▶ **Exercise directions**:
Reproduce verbatim the lines of the material below, starting at the line with "destruct (track_prelude_shape _" and ending at the line with "forall i j a", both inclusive; skip the rest.

▶ **Task data**:
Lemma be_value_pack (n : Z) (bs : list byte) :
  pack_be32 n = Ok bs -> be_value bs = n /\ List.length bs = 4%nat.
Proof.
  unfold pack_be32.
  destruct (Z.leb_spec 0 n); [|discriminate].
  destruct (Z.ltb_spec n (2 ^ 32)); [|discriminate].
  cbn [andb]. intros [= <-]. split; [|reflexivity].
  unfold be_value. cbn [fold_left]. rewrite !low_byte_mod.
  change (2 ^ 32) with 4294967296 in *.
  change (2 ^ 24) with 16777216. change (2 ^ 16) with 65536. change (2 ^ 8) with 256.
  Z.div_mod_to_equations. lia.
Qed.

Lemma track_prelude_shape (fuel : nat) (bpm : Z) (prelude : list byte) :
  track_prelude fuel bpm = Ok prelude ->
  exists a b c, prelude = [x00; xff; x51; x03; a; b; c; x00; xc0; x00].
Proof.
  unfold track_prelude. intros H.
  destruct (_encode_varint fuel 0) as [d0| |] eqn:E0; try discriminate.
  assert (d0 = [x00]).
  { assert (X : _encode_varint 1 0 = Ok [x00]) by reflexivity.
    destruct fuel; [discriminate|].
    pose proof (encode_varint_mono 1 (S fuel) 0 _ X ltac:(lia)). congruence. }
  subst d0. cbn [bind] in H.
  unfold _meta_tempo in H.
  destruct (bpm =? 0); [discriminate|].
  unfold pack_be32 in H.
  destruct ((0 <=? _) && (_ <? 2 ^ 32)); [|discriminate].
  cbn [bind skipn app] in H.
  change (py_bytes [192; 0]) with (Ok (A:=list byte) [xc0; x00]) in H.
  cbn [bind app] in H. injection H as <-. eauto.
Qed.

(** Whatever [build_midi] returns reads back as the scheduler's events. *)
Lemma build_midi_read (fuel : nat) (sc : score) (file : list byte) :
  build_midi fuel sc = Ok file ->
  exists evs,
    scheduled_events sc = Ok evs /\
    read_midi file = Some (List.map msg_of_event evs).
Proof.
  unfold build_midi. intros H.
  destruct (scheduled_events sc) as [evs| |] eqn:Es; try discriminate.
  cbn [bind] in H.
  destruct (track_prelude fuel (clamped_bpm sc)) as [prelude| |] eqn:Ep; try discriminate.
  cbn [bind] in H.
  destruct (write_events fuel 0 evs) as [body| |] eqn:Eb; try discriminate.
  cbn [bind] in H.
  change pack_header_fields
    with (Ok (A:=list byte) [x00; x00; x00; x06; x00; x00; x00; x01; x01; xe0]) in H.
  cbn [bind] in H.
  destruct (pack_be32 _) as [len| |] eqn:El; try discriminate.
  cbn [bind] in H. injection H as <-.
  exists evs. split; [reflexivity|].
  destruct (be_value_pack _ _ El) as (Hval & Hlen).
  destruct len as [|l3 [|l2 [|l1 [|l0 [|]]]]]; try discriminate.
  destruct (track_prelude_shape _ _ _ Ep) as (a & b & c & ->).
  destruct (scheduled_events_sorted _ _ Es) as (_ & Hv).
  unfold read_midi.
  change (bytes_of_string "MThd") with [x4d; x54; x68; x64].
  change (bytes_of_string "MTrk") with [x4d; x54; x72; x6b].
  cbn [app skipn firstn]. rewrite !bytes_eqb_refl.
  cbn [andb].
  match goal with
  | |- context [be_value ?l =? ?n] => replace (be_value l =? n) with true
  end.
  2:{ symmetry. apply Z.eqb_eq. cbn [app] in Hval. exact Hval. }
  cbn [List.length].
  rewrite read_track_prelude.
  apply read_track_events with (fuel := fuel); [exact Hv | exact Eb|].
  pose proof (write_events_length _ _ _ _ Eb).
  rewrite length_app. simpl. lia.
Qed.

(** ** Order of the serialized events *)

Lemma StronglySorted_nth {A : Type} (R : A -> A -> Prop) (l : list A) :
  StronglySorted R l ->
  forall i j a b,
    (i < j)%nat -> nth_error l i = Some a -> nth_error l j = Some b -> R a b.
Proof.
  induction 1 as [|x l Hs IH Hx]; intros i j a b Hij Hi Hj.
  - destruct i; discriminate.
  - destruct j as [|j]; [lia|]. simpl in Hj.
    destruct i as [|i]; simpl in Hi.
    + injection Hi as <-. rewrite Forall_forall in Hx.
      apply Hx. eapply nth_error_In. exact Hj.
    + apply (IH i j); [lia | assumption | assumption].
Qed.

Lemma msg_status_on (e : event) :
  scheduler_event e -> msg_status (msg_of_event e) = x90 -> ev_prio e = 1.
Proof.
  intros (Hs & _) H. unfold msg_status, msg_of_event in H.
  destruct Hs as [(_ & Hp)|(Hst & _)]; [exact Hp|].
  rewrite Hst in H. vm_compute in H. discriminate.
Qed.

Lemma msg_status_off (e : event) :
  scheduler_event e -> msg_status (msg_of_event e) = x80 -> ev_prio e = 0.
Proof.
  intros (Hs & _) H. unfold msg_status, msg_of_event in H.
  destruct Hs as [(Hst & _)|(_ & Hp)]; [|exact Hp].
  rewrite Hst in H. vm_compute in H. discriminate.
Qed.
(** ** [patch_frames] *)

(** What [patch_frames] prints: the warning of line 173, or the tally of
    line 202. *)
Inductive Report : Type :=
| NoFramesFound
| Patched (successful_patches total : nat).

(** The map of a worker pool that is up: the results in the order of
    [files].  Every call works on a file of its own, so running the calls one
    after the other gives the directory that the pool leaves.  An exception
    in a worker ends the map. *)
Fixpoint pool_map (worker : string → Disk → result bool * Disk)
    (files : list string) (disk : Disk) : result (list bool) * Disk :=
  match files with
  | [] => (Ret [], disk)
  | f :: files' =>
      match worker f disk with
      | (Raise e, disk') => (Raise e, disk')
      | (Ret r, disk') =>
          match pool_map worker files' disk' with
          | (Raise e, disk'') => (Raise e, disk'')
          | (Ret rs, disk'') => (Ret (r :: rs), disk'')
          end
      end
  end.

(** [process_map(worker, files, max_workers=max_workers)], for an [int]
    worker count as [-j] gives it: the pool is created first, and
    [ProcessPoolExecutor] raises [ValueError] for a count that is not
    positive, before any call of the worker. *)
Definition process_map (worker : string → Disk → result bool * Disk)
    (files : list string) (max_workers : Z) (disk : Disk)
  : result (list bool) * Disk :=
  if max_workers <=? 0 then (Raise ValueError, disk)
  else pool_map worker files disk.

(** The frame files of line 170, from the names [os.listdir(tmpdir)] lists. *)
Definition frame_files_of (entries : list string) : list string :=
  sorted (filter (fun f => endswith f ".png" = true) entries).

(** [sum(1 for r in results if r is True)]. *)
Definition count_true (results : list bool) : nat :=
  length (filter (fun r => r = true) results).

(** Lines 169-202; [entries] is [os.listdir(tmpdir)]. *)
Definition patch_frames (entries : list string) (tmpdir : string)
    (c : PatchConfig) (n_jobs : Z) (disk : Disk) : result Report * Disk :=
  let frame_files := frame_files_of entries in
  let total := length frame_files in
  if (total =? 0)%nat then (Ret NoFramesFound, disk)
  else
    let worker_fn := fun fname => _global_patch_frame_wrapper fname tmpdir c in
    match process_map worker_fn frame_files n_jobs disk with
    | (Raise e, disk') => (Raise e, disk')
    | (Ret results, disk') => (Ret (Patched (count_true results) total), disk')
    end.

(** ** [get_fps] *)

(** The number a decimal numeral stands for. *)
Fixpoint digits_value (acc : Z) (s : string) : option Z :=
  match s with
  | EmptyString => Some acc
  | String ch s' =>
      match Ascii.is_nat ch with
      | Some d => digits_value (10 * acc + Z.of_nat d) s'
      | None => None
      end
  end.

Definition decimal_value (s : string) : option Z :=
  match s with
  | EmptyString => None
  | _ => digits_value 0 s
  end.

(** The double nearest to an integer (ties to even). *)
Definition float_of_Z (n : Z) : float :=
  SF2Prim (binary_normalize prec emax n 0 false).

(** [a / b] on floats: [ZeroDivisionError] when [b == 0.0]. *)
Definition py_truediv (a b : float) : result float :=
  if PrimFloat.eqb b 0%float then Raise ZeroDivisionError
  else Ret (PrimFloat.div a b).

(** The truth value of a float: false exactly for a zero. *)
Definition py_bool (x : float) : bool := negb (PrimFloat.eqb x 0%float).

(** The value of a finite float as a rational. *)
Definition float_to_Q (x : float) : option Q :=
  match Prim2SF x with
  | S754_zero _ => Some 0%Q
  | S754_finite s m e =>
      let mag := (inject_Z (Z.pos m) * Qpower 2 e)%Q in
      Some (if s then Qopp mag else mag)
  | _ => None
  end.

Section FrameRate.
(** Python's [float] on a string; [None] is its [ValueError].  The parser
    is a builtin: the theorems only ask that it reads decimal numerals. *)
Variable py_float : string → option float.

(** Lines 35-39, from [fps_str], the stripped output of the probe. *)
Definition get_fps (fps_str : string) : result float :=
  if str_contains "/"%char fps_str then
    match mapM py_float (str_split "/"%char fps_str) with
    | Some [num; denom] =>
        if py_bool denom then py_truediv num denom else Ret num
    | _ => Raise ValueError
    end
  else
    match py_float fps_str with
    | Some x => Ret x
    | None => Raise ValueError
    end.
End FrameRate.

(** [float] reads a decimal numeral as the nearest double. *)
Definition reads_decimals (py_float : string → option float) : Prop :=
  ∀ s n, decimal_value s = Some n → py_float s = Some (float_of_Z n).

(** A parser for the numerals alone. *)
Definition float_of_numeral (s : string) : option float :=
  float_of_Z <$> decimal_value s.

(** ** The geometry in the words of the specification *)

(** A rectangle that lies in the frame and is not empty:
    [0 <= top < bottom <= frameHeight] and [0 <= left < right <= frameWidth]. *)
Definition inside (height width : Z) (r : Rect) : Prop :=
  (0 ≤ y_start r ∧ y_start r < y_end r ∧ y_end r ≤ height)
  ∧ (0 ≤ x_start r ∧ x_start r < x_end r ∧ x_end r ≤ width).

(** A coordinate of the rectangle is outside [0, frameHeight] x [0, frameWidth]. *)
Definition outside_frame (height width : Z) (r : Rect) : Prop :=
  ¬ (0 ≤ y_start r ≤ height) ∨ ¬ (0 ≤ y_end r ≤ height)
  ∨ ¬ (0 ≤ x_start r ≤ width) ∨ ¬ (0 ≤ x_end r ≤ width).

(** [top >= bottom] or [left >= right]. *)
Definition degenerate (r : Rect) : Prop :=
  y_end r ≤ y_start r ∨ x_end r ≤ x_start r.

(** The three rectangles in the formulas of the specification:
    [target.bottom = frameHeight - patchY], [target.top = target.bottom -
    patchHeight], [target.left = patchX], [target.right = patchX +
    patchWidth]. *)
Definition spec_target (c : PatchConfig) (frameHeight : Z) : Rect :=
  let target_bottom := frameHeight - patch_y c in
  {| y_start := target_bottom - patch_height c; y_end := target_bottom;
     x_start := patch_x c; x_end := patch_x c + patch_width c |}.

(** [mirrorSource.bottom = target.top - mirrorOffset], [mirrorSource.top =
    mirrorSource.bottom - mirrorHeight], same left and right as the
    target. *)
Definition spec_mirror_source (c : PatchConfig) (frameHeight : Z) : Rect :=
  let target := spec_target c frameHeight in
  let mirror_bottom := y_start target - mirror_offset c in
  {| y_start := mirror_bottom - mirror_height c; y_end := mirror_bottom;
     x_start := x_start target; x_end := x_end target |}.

▶ **Answer below**:
  destruct (track_prelude_shape _ _ _ Ep) as (a & b & c & ->).
  destruct (scheduled_events_sorted _ _ Es) as (_ & Hv).
  unfold read_midi.
  change (bytes_of_string "MThd") with [x4d; x54; x68; x64].
  change (bytes_of_string "MTrk") with [x4d; x54; x72; x6b].
  cbn [app skipn firstn]. rewrite !bytes_eqb_refl.
  cbn [andb].
  match goal with
  | |- context [be_value ?l =? ?n] => replace (be_value l =? n) with true
  end.
  2:{ symmetry. apply Z.eqb_eq. cbn [app] in Hval. exact Hval. }
  cbn [List.length].
  rewrite read_track_prelude.
  apply read_track_events with (fuel := fuel); [exact Hv | exact Eb|].
  pose proof (write_events_length _ _ _ _ Eb).
  rewrite length_app. simpl. lia.
Qed.

(** ** Order of the serialized events *)

Lemma StronglySorted_nth {A : Type} (R : A -> A -> Prop) (l : list A) :
  StronglySorted R l ->
  forall i j a b,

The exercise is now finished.